## YOUR OBJECTIVE
Find the string "changes" in the data, and copy out each line that has it.

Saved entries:
- Opening Delimiter -

(* ===== verification/BioOps.v ===== *)
(** * The routines of the buffer cache on its contract

    bwrite(), brelse(), bpin(), bunpin() and changes of a buffer's contents,
    specified on [bio]. *)
From stdpp Require Import base list strings gmap.
From Stdlib Require Import ZArith Lia.
From S2P Require Import Prelude Spinlock Kalloc FsState Bio BioList BioSpec.

Definition vset (V : Z * Z -> list Z) (k : Z * Z) (d : list Z) : Z * Z -> list Z :=
  fun k' => if decide (k' = k) then d else V k'.
Lemma vset_eq V k d : vset V k d k = d.
Proof. unfold vset. by rewrite decide_True. Qed.
Lemma vset_ne V k d k' : k' <> k -> vset V k d k' = V k'.
Proof. intros. unfold vset. by rewrite decide_False. Qed.

Section BioOps.
Context {E : Type}.
Implicit Types (s : fsst E) (V : Z * Z -> list Z) (R : gmap (Z * Z) Z) (K : gset (Z * Z)).

(** [s'] differs from [s] in the buffers, the disk and the saved interrupt
    flag at most. *)
Record bframe s s' : Prop := {
  bf_rest : s' = s <| fs_cpu := fs_cpu s' |> <| bufs := bufs s' |> <| disk := disk s' |> <| dwrites := dwrites s' |>;
  bf_cpu : fs_cpu s' = fs_cpu s \/ fs_cpu s' = lockcycle (fs_cpu s)
}.
#[global] Instance bframe_preorder : PreOrder bframe.
Proof.
  split.
  - intros s. split; [by destruct s|by left].
  - intros s1 s2 s3 [H1 C1] [H2 C2]. split; [rewrite H2, H1; done|].
    destruct C1 as [C1|C1]; rewrite C1 in C2; rewrite ?lockcycle_idemp in C2; tauto.
Qed.
Lemma only_bufs_bframe s s' : only_bufs s s' -> bframe s s' /\ disk s' = disk s /\ dwrites s' = dwrites s.
Proof. intros H. rewrite H. split; [split; [by destruct s|by right]|done]. Qed.

Lemma bframe_slog s s' : bframe s s' -> slog s' = slog s.
Proof. intros [-> _]. done. Qed.
Lemma bframe_pid s s' : bframe s s' -> fs_pid s' = fs_pid s.
Proof. intros [-> _]. done. Qed.

(** The same buffers cache the same blocks. *)
Definition same_held s s' : Prop := forall j k, held s' j k <-> held s j k.

Lemma same_held_insert s s' i b b' :
  bufs s !! i = Some b -> bufs s' = <[i := b']> (bufs s) -> key b' = key b -> same_held s s'.
Proof.
  intros Hb Hs Hk j k. pose proof (lookup_lt_Some _ _ _ Hb) as Hlt. unfold held. rewrite Hs.
  destruct (decide (j = i)) as [->|N]; [|by rewrite list_lookup_insert_ne].
  rewrite list_lookup_insert_eq, Hb by done. split; intros (Hj & c & Hc & Hkc); (split; [done|]);
    injection Hc as <-; eexists; (split; [done|congruence]).
Qed.

Lemma held_locked s V R K i k :
  bio s V R K -> held s i k -> k ∈ K ->
  exists b, bufs s !! i = Some b /\ key b = k /\ (i < NBUF)%nat /\ b_refcnt b = rc R k /\ 0 < b_refcnt b < 2 ^ 32 /\
    b_dev b <> 0 /\ b_valid b <> 0 /\ b_data b = V k /\ sl_mine (fs_pid s) (b_lock b) /\ k.1 <> 0.
Proof.
  intros Hb Hh HK. destruct (bi_K _ _ _ _ Hb k HK) as [[c Hc] Hd]. pose proof Hh as (Hi & b & Hbi & Hk). exists b.
  pose proof (held_rc _ _ _ _ _ _ _ Hb Hh Hbi Hd) as Hrc.
  assert (b_refcnt b <> 0) as Hn.
  { destruct (bi_refs _ _ _ _ Hb k c Hc) as (j & b2 & Hj & Hbj & Hkj & Hr & Hnz).
    assert (j = i) as -> by (eapply (held_inj s V R K j i k); try done; split; [done|by exists b2]). congruence. }
  destruct (bi_ref _ _ _ _ Hb i b Hi Hbi Hn) as (_ & Hrange & Hdev).
  destruct (bi_data _ _ _ _ Hb i b Hi Hbi Hdev) as [Hv Hdat].
  pose proof (bi_locks _ _ _ _ Hb i b Hi Hbi) as HL. rewrite decide_True in HL by (by rewrite Hk).
  rewrite Hk in Hdat. done.
Qed.

Lemma get_held s V R K i k :
  bio s V R K -> held s i k -> k ∈ K ->
  exists b, get_buf i s = Ok (b, s) /\ b_data b = V k /\ b_blockno b = k.2 /\ b_dev b = k.1.
Proof.
  intros Hb Hh HK. destruct (held_locked _ _ _ _ _ _ Hb Hh HK) as (b & Hbi & Hk & _ & _ & _ & _ & _ & Hd & _).
  exists b. split; [by apply get_buf_ok|]. split; [done|]. by rewrite <- Hk.
Qed.

(** The process changes the contents of a buffer it has locked. *)
Lemma bio_upd_data s V R K i k (g : buf -> buf) f :
  bio s V R K -> held s i k -> k ∈ K -> (forall b, g b = b <| b_data := f (b_data b) |>) ->
  exists s', upd_buf i g s = Ok (tt, s') /\ s' = s <| bufs := bufs s' |> /\
    same_held s s' /\ bio s' (vset V k (f (V k))) R K.
Proof.
  intros Hb Hh HK Hg. destruct (held_locked _ _ _ _ _ _ Hb Hh HK) as (b & Hbi & Hk & Hi & Hrc & Hr0 & Hd & Hv & Hdat & HL & Hd1).
  pose proof (lookup_lt_Some _ _ _ Hbi) as Hlt.
  assert (bufs s !! i = Some b) as Hbi' by done.
  unfold upd_buf. rewrite Hbi. eexists. split; [reflexivity|]. split; [done|].
  split; [eapply same_held_insert; [done|reflexivity|]; by rewrite Hg|]. rewrite Hg.
  assert (key (b <| b_data := f (b_data b) |>) = k) as Hk' by done.
  eapply (bio_replace s _ V _ R R K K i b); try done; rewrite ?Hk'.
  - by left.
  - intros k' Hne. by rewrite vset_ne.
  - rewrite vset_eq. by rewrite <- Hdat.
  - simpl. lia.
  - simpl. rewrite Hrc, (proj2 (Z.eqb_neq _ _)) by lia. apply rc_pos_inv. lia.
  - simpl. lia.
  - by rewrite decide_True.
  - intros _. simpl. lia.
  - apply (bi_lock _ _ _ _ Hb).
  - apply (bi_cpu _ _ _ _ Hb).
Qed.

(** A cache state with another value of the saved interrupt flag. *)
Lemma bio_cpu s V R K : bio s V R K -> bio (s <| fs_cpu := lockcycle (fs_cpu s) |>) V R K.
Proof.
  intros [A1 A2 A3 A4 A5 A6 A7 A8 A9 A10 A11 A12]. split; try done. by apply cpu_wf_lockcycle.
Qed.

Lemma holdingsleep_held s V R K i k :
  bio s V R K -> held s i k -> k ∈ K ->
  buf_holdingsleep i s = Ok (true, s <| fs_cpu := lockcycle (fs_cpu s) |>).
Proof.
  intros Hb Hh HK. destruct (held_locked _ _ _ _ _ _ Hb Hh HK) as (b & Hbi & Hk & Hi & Hrc & Hr0 & Hd & Hv & Hdat & HL & Hd1).
  unfold buf_holdingsleep. rewrite (mbind_Ok _ _ _ _ _ (get_buf_ok _ _ _ Hbi)). unfold mbind at 1.
  destruct HL as (HL1 & HL2 & HL3). rewrite holdingsleep_ok by (try done; apply (bi_cpu _ _ _ _ Hb)).
  cbn [obind fst snd]. rewrite mbind_modify, HL2, HL3, Z.eqb_refl.
  unfold mbind at 1. unfold upd_buf. simpl. rewrite Hbi. simpl. unfold mret. do 2 f_equal.
  rewrite list_insert_id by (rewrite Hbi; by destruct b). by destruct s.
Qed.

(** bwrite() sends the buffer to the disk. *)
Lemma bio_bwrite s V R K i k :
  bio s V R K -> held s i k -> k ∈ K ->
  exists s', bwrite i s = Ok (tt, s') /\ bframe s s' /\ same_held s s' /\
    disk s' = vset (disk s) k (V k) /\ dwrites s' = dwrites s ++ [(k, V k)] /\ bio s' V R K.
Proof.
  intros Hb Hh HK. destruct (held_locked _ _ _ _ _ _ Hb Hh HK) as (b & Hbi & Hk & Hi & Hrc & Hr0 & Hd & Hv & Hdat & HL & Hd1).
  unfold bwrite. rewrite (mbind_Ok _ _ _ _ _ (holdingsleep_held _ _ _ _ _ _ Hb Hh HK)). cbn [negb].
  unfold virtio_disk_rw. set (s1 := s <| fs_cpu := _ |>).
  assert (get_buf i s1 = Ok (b, s1)) as Hg by (apply get_buf_ok; done).
  rewrite (mbind_Ok _ _ _ _ _ Hg). change (1 =? 0) with false. cbv iota zeta.
  change (b_dev b, b_blockno b) with (key b). rewrite Hk, Hdat.
  eexists. split; [reflexivity|]. split; [split; [by destruct s|by right]|]. split; [done|].
  split; [done|]. split; [done|].
  pose proof (lookup_lt_Some _ _ _ Hbi) as Hlt.
  eapply (bio_replace s _ V V R R K K i b b); try done.
  - simpl. by rewrite list_insert_id.
  - by left.
  - intros k' Hne. rewrite Hk in Hne. split; [done|]. split; [done|]. split; [done|]. simpl. by rewrite decide_False.
  - by rewrite Hk.
  - lia.
  - rewrite Hk, Hrc, (proj2 (Z.eqb_neq _ _)) by lia. apply rc_pos_inv. lia.
  - intros _. simpl. rewrite Hk. by rewrite decide_True.
  - rewrite Hk. by rewrite decide_True.
  - lia.
  - apply (bi_lock _ _ _ _ Hb).
  - apply cpu_wf_lockcycle, (bi_cpu _ _ _ _ Hb).
Qed.
(** The reference count of a locked block becomes [c]. *)
Lemma bio_set_count s V R K i k c :
  bio s V R K -> held s i k -> k ∈ K -> 0 < c < 2 ^ 32 ->
  let s' := s <| fs_cpu := lockcycle (fs_cpu s) |> <| bufs := alter (fun b => b <| b_refcnt := c |>) i (bufs s) |> in
  same_held s s' /\ bio s' V (set_rc R k c) K.
Proof.
  intros Hb Hh HK Hc s'. destruct (held_locked _ _ _ _ _ _ Hb Hh HK) as (b & Hbi & Hk & Hi & Hrc & Hr0 & Hd & Hv & Hdat & HL & Hd1).
  pose proof (lookup_lt_Some _ _ _ Hbi) as Hlt.
  assert (bufs s' = <[i := b <| b_refcnt := c |>]> (bufs s)) as Hs by (unfold s'; simpl; by rewrite <- (insert_as_alter _ _ _ _ Hbi)).
  assert (key (b <| b_refcnt := c |>) = k) as Hk' by done.
  split; [eapply same_held_insert; [exact Hbi|exact Hs|congruence]|].
  eapply (bio_replace s _ V V R _ K K i b); try exact Hs; try done; rewrite ?Hk'.
  - by left.
  - intros k' Hne. by rewrite set_rc_ne.
  - done.
  - simpl. lia.
  - apply set_rc_eq.
  - simpl. lia.
  - by rewrite decide_True.
  - intros _. simpl. lia.
  - apply (bi_lock _ _ _ _ Hb).
  - apply cpu_wf_lockcycle, (bi_cpu _ _ _ _ Hb).
Qed.

(** bpin() and bunpin() on a block that is locked. *)
Lemma bio_count s V R K i k d :
  bio s V R K -> held s i k -> k ∈ K -> 0 < rc R k + d < 2 ^ 32 ->
  exists s', (acquire_bcache ;;; upd_buf i (fun b => b <| b_refcnt ::= fun c => u32 (c + d) |>) ;;; release_bcache) s = Ok (tt, s') /\
    bframe s s' /\ disk s' = disk s /\ dwrites s' = dwrites s /\ same_held s s' /\
    bio s' V (set_rc R k (rc R k + d)) K.
Proof.
  intros Hb Hh HK Hc. destruct (held_locked _ _ _ _ _ _ Hb Hh HK) as (b & Hbi & Hk & Hi & Hrc & Hr0 & Hd & Hv & Hdat & HL & Hd1).
  destruct (bcache_cycle s (bi_lock _ _ _ _ Hb) (bi_cpu _ _ _ _ Hb)) as (s1 & H1 & B1 & H2).
  rewrite (mbind_Ok _ _ _ _ _ H1). assert (bufs s1 !! i = Some b) as Hb1 by (by rewrite B1).
  rewrite (mbind_Ok _ _ _ _ _ (upd_buf_ok _ _ _ _ Hb1)), H2, B1.
  eexists. split; [reflexivity|]. split; [split; [by destruct s|by right]|]. split; [done|]. split; [done|].
  rewrite <- (insert_as_alter _ _ _ _ Hbi).
  replace (b <| b_refcnt ::= fun c => u32 (c + d) |>) with (b <| b_refcnt := rc R k + d |>)
    by (unfold update; simpl; rewrite Hrc, u32_small by lia; done).
  rewrite (insert_as_alter (fun b => b <| b_refcnt := rc R k + d |>) _ _ _ Hbi).
  by apply (bio_set_count s V R K i k).
Qed.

- Closing Delimiter -

## ANSWER TO THE EXERCISE
    bwrite(), brelse(), bpin(), bunpin() and changes of a buffer's contents,
(** The process changes the contents of a buffer it has locked. *)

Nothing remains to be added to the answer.